|
> It's a leaky abstraction, you shouldn't need to handle something that is tied to the internal representation of strings in the jvm. And I'm saying it doesn't really matter, because unicode codepoints are already a form of "leaky abstraction" which you'll have to handle (in that a read/written "character" does not correspond 1:1 to a codepoint anyway). Unicode is a tentative standardization of historical human production, and if you expect that to end up clean and simple you're going to have a hard time. > Can one "character" span multiple codepoints? Yes. > Do you have an example of this? Devanagari (the script used for e.g. Sanskrit) is full of them.

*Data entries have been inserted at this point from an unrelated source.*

Definition yank (e : Env) (l : Local) (r : Request) : Answer * Local :=
  if negb (AllowPush l) then (Fail 405, l)
  else
    let vals := formValues r 1048576 in
    let name := form_get vals "gem_name" in
    let version := form_get vals "version" in
    let plat := let p := form_get vals "platform" in if String.eqb p "ruby" then "" else p in
    if negb (validName name) || negb (validVersion version) then (Reply 400 "gem_name and version are required", l)
    else match yank_metas (lstore l) name version plat with
    | Err _ => (Fail 500, l)
    | Ok [] => (Reply 404 ("The version " +:+ version +:+ " does not exist."), l)
    | Ok ms =>
        match remove_all (lstore l) ms with
        | (Some _, s) => (Fail 500, with_store l s)
        | (None, s) =>
            match Regenerate (eCreated e) s name with
            | (Some _, s) => (Fail 500, with_store l s)
            | (None, s) => (Reply 200 ("Successfully deleted gem: " +:+ name +:+ " (" +:+ version +:+ ")"), with_store l s)
            end
        end
    end.

(** The credential the client came with. *)
Definition presentedToken (r : Request) : string :=
  match Basic r with
  | Some (_, pass) => pass
  | None =>
      let a := TrimSpace (Authorization r) in
      if (7 <? len a)%nat && EqualFold (str_take 7 a) "bearer " then TrimSpace (str_drop 7 a) else a
  end.

Definition etagMatches (inm etag : string) : bool :=
  negb (String.eqb inm "") &&
  existsb (fun t => let t := TrimPrefix (TrimSpace t) "W/" in String.eqb t etag || String.eqb t "*") (Split inm ",").

Definition serveCompact (r : Request) (body : string) : Answer :=
  if etagMatches (IfNoneMatch r) (quote +:+ md5Hex body +:+ quote) then Reply 304 "" else Reply 200 body.

Definition serve_index (s : Store F) (r : Request) (rel fallback : string) : Answer :=
  serveCompact r (match StoreRead s rel with Ok b => b | Err _ => fallback end).

Definition serveRead (e : Env) (s : Store F) (r : Request) : Answer :=
  let p := Path r in
  if String.eqb p "/" || String.eqb p "" then Reply 200 ("rubygems registry" +:+ newline)
  else if String.eqb p "/versions" then serve_index s r versionsRel (versionsHeader (eCreated e))
  else if String.eqb p "/names" then serve_index s r namesRel ("---" +:+ newline)
  else if HasPrefix p "/info/" then
    match singleSegment p "/info/" "" with
    | None => Fail 404
    | Some name => match StoreRead s (infoRel name) with Ok b => serveCompact r b | Err _ => Fail 404 end
    end
  else if HasPrefix p "/gems/" then
    match gemFileFromPath p with
    | None => Fail 404
    | Some full => match Open (sfs s) (StoreJoin s [gemRel full]) with Ok (rd, _) => Serve rd | Err _ => Fail 404 end
    end
  else if HasPrefix p "/quick/Marshal.4.8/" then
    match (full ← quickFromPath p; splitGemFile full) with
    | None => Fail 404
    | Some (name, version, plat) =>
        let vp := if negb (String.eqb plat "") && negb (String.eqb plat "ruby") then version +:+ "-" +:+ plat else version in
        match loadMeta s name vp with Some m => Reply 200 (Deflate (gemspecMarshal m)) | None => Fail 404 end
    end
  else if isSpecsIndex p then
    let raw := specsRaw (specsFor p (allMetas s)) in Reply 200 (if HasSuffix p ".gz" then Gzip raw else raw)
  else if String.eqb p "/api/v1/api_key" || String.eqb p "/api/v1/api_key.json" then Reply 200 (presentedToken r)
  else if String.eqb p "/api/v1/dependencies" || String.eqb p "/api/v1/dependencies.json" then
    let ms := concat (metas_of s <$> splitGemsParam (form_get (Query r) "gems")) in
    Reply 200 (if HasSuffix p ".json" then write_plain (dependencyRows ms) else dependencyMarshal ms)
  else if HasPrefix p "/api/v1/gems/" then
    match (name ← singleSegment p "/api/v1/gems/" ".json"; latestMeta (metas_of s name)) with
    | None => Fail 404
    | Some m => Reply 200 (write_plain (gemJSON FormatTime (PublicBase r) m))
    end
  else if HasPrefix p "/api/v1/versions/" then
    match (name ← singleSegment p "/api/v1/versions/" ".json"; Some (metas_of s name)) with
    | None | Some [] => Fail 404
    | Some ms => Reply 200 (write_plain (JArray (versionJSON FormatTime <$> reverse ms)))
    end
  else Fail 404.
Lemma gemspec_ok y m : gemspec_meta y = Ok m -> yaml_valid y -> named_ok m = true /\
  forall body now, Z.of_nat (len body) <= int64_max -> 0 <= now <= int64_max -> meta_valid (stamped m body now).
Proof.
  unfold gemspec_meta. cbv zeta. set (p := if String.eqb (yPlatform y) "ruby" then "" else yPlatform y).
  destruct (validName (TrimSpace (yName y))) eqn:En; [|done]. destruct (validVersion (yVersion y)) eqn:Ev; [|done]. cbn [negb].
  destruct (negb (String.eqb p "") && negb (validVersion p)) eqn:Ep; [done|]. intros [= <-] [Ht Hl He Hd Hr Hg].
  assert (Hp : String.eqb p "" || validVersion p = true) by (by destruct (String.eqb p ""), (validVersion p)).
  split; [unfold named_ok; cbn; by rewrite En, Ev|]. intros body now Hb Hnow.
  assert (Hpv : ValidString p = true).
  { apply orb_true_iff in Hp as [H%String.eqb_eq|H]; [by rewrite H|by apply validName_valid]. }
  unfold valid_strings in Ht, Hl. rewrite !Forall_app in Hl. destruct Hl as (H1 & H2 & H3).
  do 4 (apply Forall_cons in Ht as [? Ht]).
  split; cbn [stamped gName gVersion gPlatform Summary Description Homepage RubygemsVersion SHA256 Authors Email Licenses
    RequiredRuby RequiredRubygems Metadata Dependencies gSize CreatedAt]; [| |done| |unfold int64_max in *; lia|done].
  - repeat (apply List.Forall_cons; [first [done|by apply validName_valid|idtac]|]); [|apply List.Forall_nil].
    apply lower_hex_valid, EncodeToString_lower.
  - unfold valid_strings. rewrite !Forall_app. split_and!; try done; by apply requirement_valid.
  - assert (Hf : Forall (fun d => valid_strings (dName d :: dType d :: dRequirements d)) (dependency_of <$> yDependencies y)).
    { apply Forall_fmap. revert Hd. apply List.Forall_impl. intros d [? ?]. by apply dependency_valid. }
    by rewrite SliceStable_perm.
Qed.
Lemma shared_elsewhere n n' rel : good_seg n -> shared n rel -> elsewhere rel n'.
Proof.
  intros Hn Hm. unfold elsewhere. destruct (shared_resolve n rel Hn Hm) as [->|[->| ->]];
    split; intros H; repeat (apply prefix_heads in H as [? H]); congruence.
Qed.

Lemma gem_elsewhere n full : no_byte "/" full = true -> elsewhere (gemRel full) n.
Proof.
  intros Hf. unfold elsewhere. rewrite gem_resolve by done. split; intros H; repeat (apply prefix_heads in H as [? H]); congruence.
Qed.

Lemma mine_not_info n n' rel : good_seg n -> good_seg n' -> n <> n' -> mine n rel -> resolve (infoRel n') <> resolve rel.
Proof.
  intros Hn Hn' Hne Hm. rewrite info_resolve by done.
  destruct (mine_resolve n rel Hn Hm) as [[? ->]|[[? ->]|[->|[->| ->]]]]; congruence.
Qed.

(** ** Several changes *)

Definition only (P : string -> Prop) : Store F -> Store F -> Prop := rtc (fun s s' => exists rel, P rel /\ change rel s s').

Lemma only_one (P : string -> Prop) rel s s' : P rel -> change rel s s' -> only P s s'.
Proof. intros H Hc. apply rtc_once. by exists rel. Qed.

(** What every single change keeps, several keep. *)
Lemma only_keeps (P : string -> Prop) (Q : Store F -> Prop) s s' :
  (forall rel s s', P rel -> tidy s -> change rel s s' -> Q s -> Q s') -> only P s s' -> tidy s -> Q s -> tidy s' /\ Q s'.
Proof.
  intros H Hr. induction Hr as [s|s s1 s2 (rel & Hp & Hc) _ IH]; intros Ht Hq; [done|].
  apply IH; [by eapply change_tidy|by eapply H].
Qed.

Lemma only_weaken (P P' : string -> Prop) s s' : (forall rel, P rel -> P' rel) -> only P s s' -> only P' s s'.
Proof. intros H. apply rtc_subrel. intros x y (rel & Hp & Hc). exists rel. auto. Qed.

Lemma only_metas n n' s s' : good_seg n -> n <> n' -> only (mine n) s s' -> tidy s -> LoadMetas s' n' = LoadMetas s n'.
Proof.
  intros Hn Hne Hr Ht. apply (only_keeps (mine n) (fun t => LoadMetas t n' = LoadMetas s n') s s'); [|done..].
  intros rel t t' Hm Ht1 Hc <-. eapply change_LoadMetas; [done|exact Hc|by apply (mine_inside n)|by apply (mine_elsewhere n)].
Qed.

Lemma only_shared_metas n n' s s' : good_seg n -> only (shared n) s s' -> tidy s -> LoadMetas s' n' = LoadMetas s n'.
Proof.
  intros Hn Hr Ht. apply (only_keeps (shared n) (fun t => LoadMetas t n' = LoadMetas s n') s s'); [|done..].
  intros rel t t' Hm Ht1 Hc <-. eapply change_LoadMetas; [done|exact Hc|apply (mine_inside n); [done|by apply my_doc]|by apply (shared_elsewhere n)].
Qed.
(* ===== verification/Virtual.v ===== *)
(** * internal/registry/virtualbase, pkgbase/virtual.go and gate.go: virtual registries

    A virtual registry answers from its members, looked up by name on every
    request and asked in their configured order, each behind the request gate.
    Members and the gate may change the state of the process: a call takes and
    returns a world [W].  Headers are lists in the order the map is ranged
    over, the order of a ranged set is the parameter [range].  The theorems:
    what a member that the gate denies would answer has no influence, the first
    hit and the line union are those of the answers of the admitted members,
    and the package list is the union of the members' lists. *)

From Stdlib Require Import ZArith Lia Ascii.
From stdpp Require Import base list strings gmap sorting.
From S2P Require Import Prelude GoStrings PkgVersion Retention.

Local Open Scope Z_scope.

(** ** Headers *)

Definition Header := list (string * list string).

(** The bytes of an HTTP token. *)
Definition token_byte (c : ascii) : bool :=
  is_upper c || is_lower c || is_digit c || ContainsByte "!#$%&'*+-.^_`|~" c.

Fixpoint canonical_go (s : string) (up : bool) : string :=
  match s with
  | "" => ""
  | String c s => String (if up then upper c else lower c) (canonical_go s (Ascii.eqb c "-"))
  end.

(** [http.CanonicalHeaderKey] *)
Definition CanonicalHeaderKey (h : string) : string :=
  if str_forallb token_byte h then canonical_go h true else h.

Definition hopByHop : list string :=
  ["Connection"; "Keep-Alive"; "Proxy-Authenticate"; "Proxy-Authorization"; "Te"; "Trailer";
   "Transfer-Encoding"; "Upgrade"].

Definition isHopByHop (h : string) : bool := bool_decide (CanonicalHeaderKey h ∈ hopByHop).

(** [Header.Add] *)
Fixpoint add_value (dst : Header) (k v : string) : Header :=
  match dst with
  | [] => [(k, [v])]
  | (k', vs) :: dst => if String.eqb k' k then (k', vs ++ [v]) :: dst else (k', vs) :: add_value dst k v
  end.

Definition Add (dst : Header) (k v : string) : Header := add_value dst (CanonicalHeaderKey k) v.

Definition CopyHeaders (dst src : Header) : Header :=
  foldl (fun dst '(k, vs) => if isHopByHop k then dst else foldl (fun dst v => Add dst k v) dst vs)
        dst src.

Record Response := { rCode : Z; rHeader : Header; rBody : string }.

(** ** internal/registry/registry.go: the registries of a virtual *)

Section virtual.
Context {Reg Req W : Type}.

(** The manager, the data plane of a registry, its optional interfaces, and
    the installed gate. *)
Variables (Lookup : W -> string -> string -> option Reg)
          (serve : Reg -> Req -> W -> Response * W)
          (gate : option (Reg -> Req -> W -> (Z * string * bool) * W))
          (method : Req -> string).

Record Base := { bNamespace : string; bName : string; memberNames : list string }.

(** [CheckGate] *)
Definition CheckGate (reg : Reg) (r : Req) (w : W) : (Z * string * bool) * W :=
  match gate with None => ((0, "", true), w) | Some g => g reg r w end.

(** [ForEachMember]: [fn] gets the member and the accumulator and says whether
    to stop. *)
Fixpoint forEach {A} (ns : string) (names : list string) (fn : Reg -> A -> W -> bool * A * W)
    (acc : A) (w : W) : A * W :=
  match names with
  | [] => (acc, w)
  | name :: names =>
      match Lookup w ns name with
      | None => forEach ns names fn acc w
      | Some reg =>
          let '(stop, acc, w) := fn reg acc w in
          if stop then (acc, w) else forEach ns names fn acc w
      end
  end.

Definition ForEachMember {A} (b : Base) (fn : Reg -> A -> W -> bool * A * W) (acc : A) (w : W)
    : A * W :=
  forEach (bNamespace b) (memberNames b) fn acc w.

Definition success (code : Z) : bool := (200 <=? code) && (code <? 300).

(** The response written over [w.Header()], None when no member had one. *)
Definition serve_member (hdr : Header) (r : Req) (reg : Reg) (acc : option Response) (w : W)
    : bool * option Response * W :=
  let '((_, _, ok), w) := CheckGate reg r w in
  if negb ok then (false, acc, w)
  else
    let '(rec, w) := serve reg r w in
    if success (rCode rec) then
      (true, Some {| rCode := rCode rec; rHeader := CopyHeaders hdr (rHeader rec);
                     rBody := rBody rec |}, w)
    else (false, acc, w).
(** [temp]: an error of the temporary file. *)
Definition fetchStream (temp : option string) (s : Store F) (rel upstreamPath : string) (mutable : bool)
    : option FetchError * Store F :=
  if Exists s rel && (negb mutable || Fresh MutableTTL now s rel) then (None, s)
  else match Get upstreamPath with
  | Err e =>
      if Exists s rel && match e with UpNotFound => false | _ => true end then (None, s) else (Some (FromUpstream e), s)
  | Ok r =>
      match temp, rErr r with
      | Some msg, _ | None, Some msg => (Some (FromTemp msg), s)
      | None, None =>
          match WriteStream s rel (reader (rData r)) (Z.of_nat (len (rData r))) with
          | (Some e, s) => (Some (FromStore e), s)
          | (None, s) => (None, (StoreWrite s (sidecarRel rel) (write (headers_json (headers_of (rData r))))).2)
          end
      end
  end.

Definition fetch_answer (e : FetchError) : Answer :=
  match e with FromUpstream UpNotFound => Fail 404 | _ => Fail 502 end.

Definition serveStored (s : Store F) (rel : string) : Answer :=
  match Open (sfs s) (StoreJoin s [rel]) with Ok (rd, _) => Serve rd | Err _ => Fail 404 end.

Definition serveStreamed (temp : option string) (s : Store F) (r : Request) (rel upstreamPath : string) (mutable : bool)
    : Answer * Store F :=
  match fetchStream temp s rel upstreamPath mutable with
  | (Some e, s) => (fetch_answer e, s)
  | (None, s) =>
      (match readSidecar s rel with
       | Some h => if etagMatches (IfNoneMatch r) (ETag h) then Reply 304 "" else serveStored s rel
       | None => serveStored s rel
       end, s)
  end.

Definition FetchCached (s : Store F) := PkgStore.FetchCached Get MutableTTL now s.

Definition fetchInfo (s : Store F) (name : string) : result UpstreamError string * Store F :=
  FetchCached s (remoteInfoRel name) ("/info/" +:+ name) true.

Definition cached_answer (k : string -> Answer) (res : result UpstreamError string * Store F) : Answer * Store F :=
  match res with
  | (Ok b, s) => (k b, s)
  | (Err UpNotFound, s) => (Fail 404, s)
  | (Err _, s) => (Fail 502, s)
  end.

Definition ServeCached (s : Store F) (rel upstreamPath : string) (mutable : bool) : Answer * Store F :=
  cached_answer (Reply 200) (FetchCached s rel upstreamPath mutable).

Definition rewriteGemJSON (body base : string) : string :=
  match parse body with
  | Some (JObject kvs) =>
      if forallb (fun kv => numbers_ok kv.2) kvs then
        let doc := foldl (fun m kv => <[ kv.1 := kv.2 ]> m) (∅ : gmap string Json) kvs in
        let name := doc_text "name" doc in let version := doc_text "version" doc in let plat := doc_text "platform" doc in
        let doc := if negb (String.eqb name "") && negb (String.eqb version "") then
            let full := name +:+ "-" +:+ version +:+
              (if negb (String.eqb plat "") && negb (String.eqb plat "ruby") then "-" +:+ plat else "") in
            <[ "gem_uri" := JString (base +:+ "/gems/" +:+ full +:+ ".gem") ]> doc
          else doc in
        write_plain (JObject ((fun kv => (kv.1, AsAny kv.2)) <$> doc_members doc))
      else body
  | Some JNull => "null"
  | _ => body
  end.

Definition RemoteServeHTTP (temp : option string) (s : Store F) (r : Request) : Answer * Store F :=
  let p := Path r in
  if negb (String.eqb (Method r) "GET" || String.eqb (Method r) "HEAD") then (Fail 405, s)
  else if String.eqb p "/" || String.eqb p "" then (Reply 200 ("rubygems registry" +:+ RubyGems.newline), s)
  else if String.eqb p "/versions" then serveStreamed temp s r (PathJoin ["cache"; "versions"]) "/versions" true
  else if String.eqb p "/names" then serveStreamed temp s r (PathJoin ["cache"; "names"]) "/names" true
  else if HasPrefix p "/info/" then
    match singleSegment p "/info/" "" with
    | None => (Fail 404, s)
    | Some name => cached_answer (serveCompact r) (fetchInfo s name)
    end
  else if HasPrefix p "/gems/" then
    match gemFileFromPath p with
    | None => (Fail 404, s)
    | Some full => serveStreamed temp s r (gemRel full) ("/gems/" +:+ full +:+ ".gem") false
    end
  else if HasPrefix p "/quick/Marshal.4.8/" then
    match quickFromPath p with
    | None => (Fail 404, s)
    | Some full => ServeCached s (PathJoin ["quick"; full +:+ ".gemspec.rz"]) p false
    end
  else if isSpecsIndex p then serveStreamed temp s r (PathJoin ["cache"; "specs"; TrimPrefix p "/"]) p true
  else if String.eqb p "/api/v1/api_key" || String.eqb p "/api/v1/api_key.json" then (Reply 200 (presentedToken r), s)
  else if String.eqb p "/api/v1/dependencies" || String.eqb p "/api/v1/dependencies.json" then
    match splitGemsParam (form_get (Query r) "gems") with
    | [] => (Reply 200 (if HasSuffix p ".json" then "[]" else rubyMarshal (RArray [])), s)
    | gems =>
        let q := Join gems "," in
        ServeCached s (PathJoin ["cache"; "api"; TrimPrefix p "/api/v1/"; hexSHA256 q]) (p +:+ "?gems=" +:+ q) true
    end
  else if HasPrefix p "/api/v1/gems/" then
    match singleSegment p "/api/v1/gems/" ".json" with
    | None => (Fail 404, s)
    | Some name =>
        cached_answer (fun b => Reply 200 (rewriteGemJSON b (PublicBase r)))
          (FetchCached s (PathJoin ["cache"; "api"; "gems"; name +:+ ".json"]) p true)
    end
  else if HasPrefix p "/api/v1/versions/" then
    match singleSegment p "/api/v1/versions/" ".json" with
    | None => (Fail 404, s)
    | Some name => ServeCached s (PathJoin ["cache"; "api"; "versions"; name +:+ ".json"]) p true
    end
  else (Fail 404, s).

(** ** What the cache tells *)

Definition cached_package (s : Store F) (f : DirEntry) : option (string * list string) :=
  if negb (validName (eName f)) || HasSuffix (eName f) ".json" then None
  else match StoreRead s (remoteInfoRel (eName f)) with
  | Err _ => None
  | Ok b => match metasFromInfo (eName f) b with [] => None | ms => Some (eName f, uniqueVersions ms) end
  end.

Definition RemoteListPackages (s : Store F) : result FSError (list (string * list string)) :=
  let! files := ListFiles s (PathJoin ["cache"; "info"]) in Ok (omap (cached_package s) files).

Definition api_key (number plat : string) : string := number +:+ String (chr 0) plat.

Definition enrich (idx : gmap string apiVersion) (m : GemMeta) : GemMeta :=
  match idx !! api_key (gVersion m) (platform m) with
  | None => m
  | Some row =>
      {| gName := gName m; gVersion := gVersion m; gPlatform := gPlatform m; Summary := aSummary row; Description := Description m;
         Homepage := Homepage m; Authors := if String.eqb (aAuthors row) "" then Authors m else [aAuthors row]; Email := Email m;
         Licenses := aLicenses row; Metadata := Metadata m; Dependencies := Dependencies m; RequiredRuby := RequiredRuby m;
         RequiredRubygems := RequiredRubygems m; RubygemsVersion := RubygemsVersion m; SHA256 := SHA256 m; gSize := gSize m;
         CreatedAt := default (CreatedAt m) (ParseNano (aCreatedAt row)) |}
  end.

Definition enrichMetas (ms : list GemMeta) (body : string) : list GemMeta :=
  match decode_api body with
  | None => ms
  | Some rows =>
      let idx := foldl (fun m row => <[ api_key (aNumber row) (aPlatform row) := row ]> m) (∅ : gmap string apiVersion) rows in
      enrich idx <$> ms
  end.

Definition with_size (s : Store F) (m : GemMeta) : GemMeta :=
  match StoreStat s (gemRel (FullName m)) with
  | Err _ => m
  | Ok fi =>
      {| gName := gName m; gVersion := gVersion m; gPlatform := gPlatform m; Summary := Summary m; Description := Description m;
         Homepage := Homepage m; Authors := Authors m; Email := Email m; Licenses := Licenses m; Metadata := Metadata m;
         Dependencies := Dependencies m; RequiredRuby := RequiredRuby m; RequiredRubygems := RequiredRubygems m;
         RubygemsVersion := RubygemsVersion m; SHA256 := SHA256 m; gSize := Size fi; CreatedAt := CreatedAt m |}
  end.

Definition RemotePackageDetail (s : Store F) (name : string) : result GemError PackageDetail :=
  if negb (validName name) then Err InvalidPackageName
  else match StoreRead s (remoteInfoRel name) with
  | Err _ => Err PackageNotFound
  | Ok body =>
      let ms := metasFromInfo name body in
      let ms := match StoreRead s (PathJoin ["cache"; "api"; "versions"; name +:+ ".json"]) with
                | Ok vb => enrichMetas ms vb | Err _ => ms end in
      let ms := with_size s <$> ms in
      match latestMeta ms with
      | None => Err PackageNotFound
      | Some latest => Ok (detailFromMetas FormatSeconds latest ms)
      end
  end.

Definition RemoteArtifactInfo (s : Store F) (name version : string) : option (string * option Z) * Store F :=
  if negb (validName name) then (None, s)
  else
    match FetchCached s (PathJoin ["cache"; "api"; "versions"; name +:+ ".json"]) ("/api/v1/versions/" +:+ name +:+ ".json") true with
    | (Err _, s) => (None, s)
    | (Ok body, s) =>
        (rows ← decode_api body;
         row ← List.find (fun row => String.eqb (aNumber row) version ||
                                     String.eqb (aNumber row +:+ "-" +:+ aPlatform row) version) rows;
         Some (Join (aLicenses row) " OR ", ParseNano (aCreatedAt row)), s)
    end.

Inductive PrefetchError := BadName | NoVersion | FetchFailed (e : FetchError).

Fixpoint fetch_all (temp : option string) (s : Store F) (ms : list GemMeta) : option PrefetchError * Store F :=
  match ms with
  | [] => (None, s)
  | m :: ms =>
      match fetchStream temp s (gemRel (FullName m)) ("/gems/" +:+ FullName m +:+ ".gem") false with
      | (Some e, s) => (Some (FetchFailed e), s)
      | (None, s) => fetch_all temp s ms
      end
  end.

Definition Prefetch (temp : option string) (s : Store F) (name version : string) : option PrefetchError * Store F :=
  if negb (validName name) then (Some BadName, s)
  else match fetchInfo s name with
  | (Err e, s) => (Some (FetchFailed (FromUpstream e)), s)
  | (Ok body, s) =>
      let ms := metasFromInfo name body in
      let targets := if String.eqb version "" then option_list (latestMeta ms)
                     else List.filter (fun m => String.eqb (gVersion m) version || String.eqb (versionPlatform m) version) ms in
      match targets with [] => (Some NoVersion, s) | _ => fetch_all temp s targets end
  end.

End remote.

For instance, "sanskrit" is written "संस्कृतम्" [sə̃skɹ̩t̪əm]. If you try to select "characters" in your browser you might get 4 (सं, स्कृ, त and म्) or 5 (सं, स्, कृ, त and म्) or maybe yet another different count, but this is a sequence of 9 codepoints (regardless of the normalization, it's the same in all of NFC, NFD, NFKC and NFKD as far as I can tell): स: DEVANAGARI LETTER SA
ं: DEVANAGARI SIGN ANUSVARA
स: DEVANAGARI LETTER SA
्: DEVANAGARI SIGN VIRAMA
क: DEVANAGARI LETTER KA
ृ: DEVANAGARI VOWEL SIGN VOCALIC R
त: DEVANAGARI LETTER TA
म: DEVANAGARI LETTER MA
्: DEVANAGARI SIGN VIRAMA
Note: I'm not a Sanskrit speaker and I don't actually know devanagari (beyond knowing that it's troublesome for computers, as are jamo) so I can't even tell you how many "symbols" a native reader would see there. |
I'm curious if a Sanskrit speaker would see each of the codepoints as a symbol or not.
Edit: thinking about it, i guess if you asked a Sanskrit speaker how long a word/sentence was, you'd get the answer..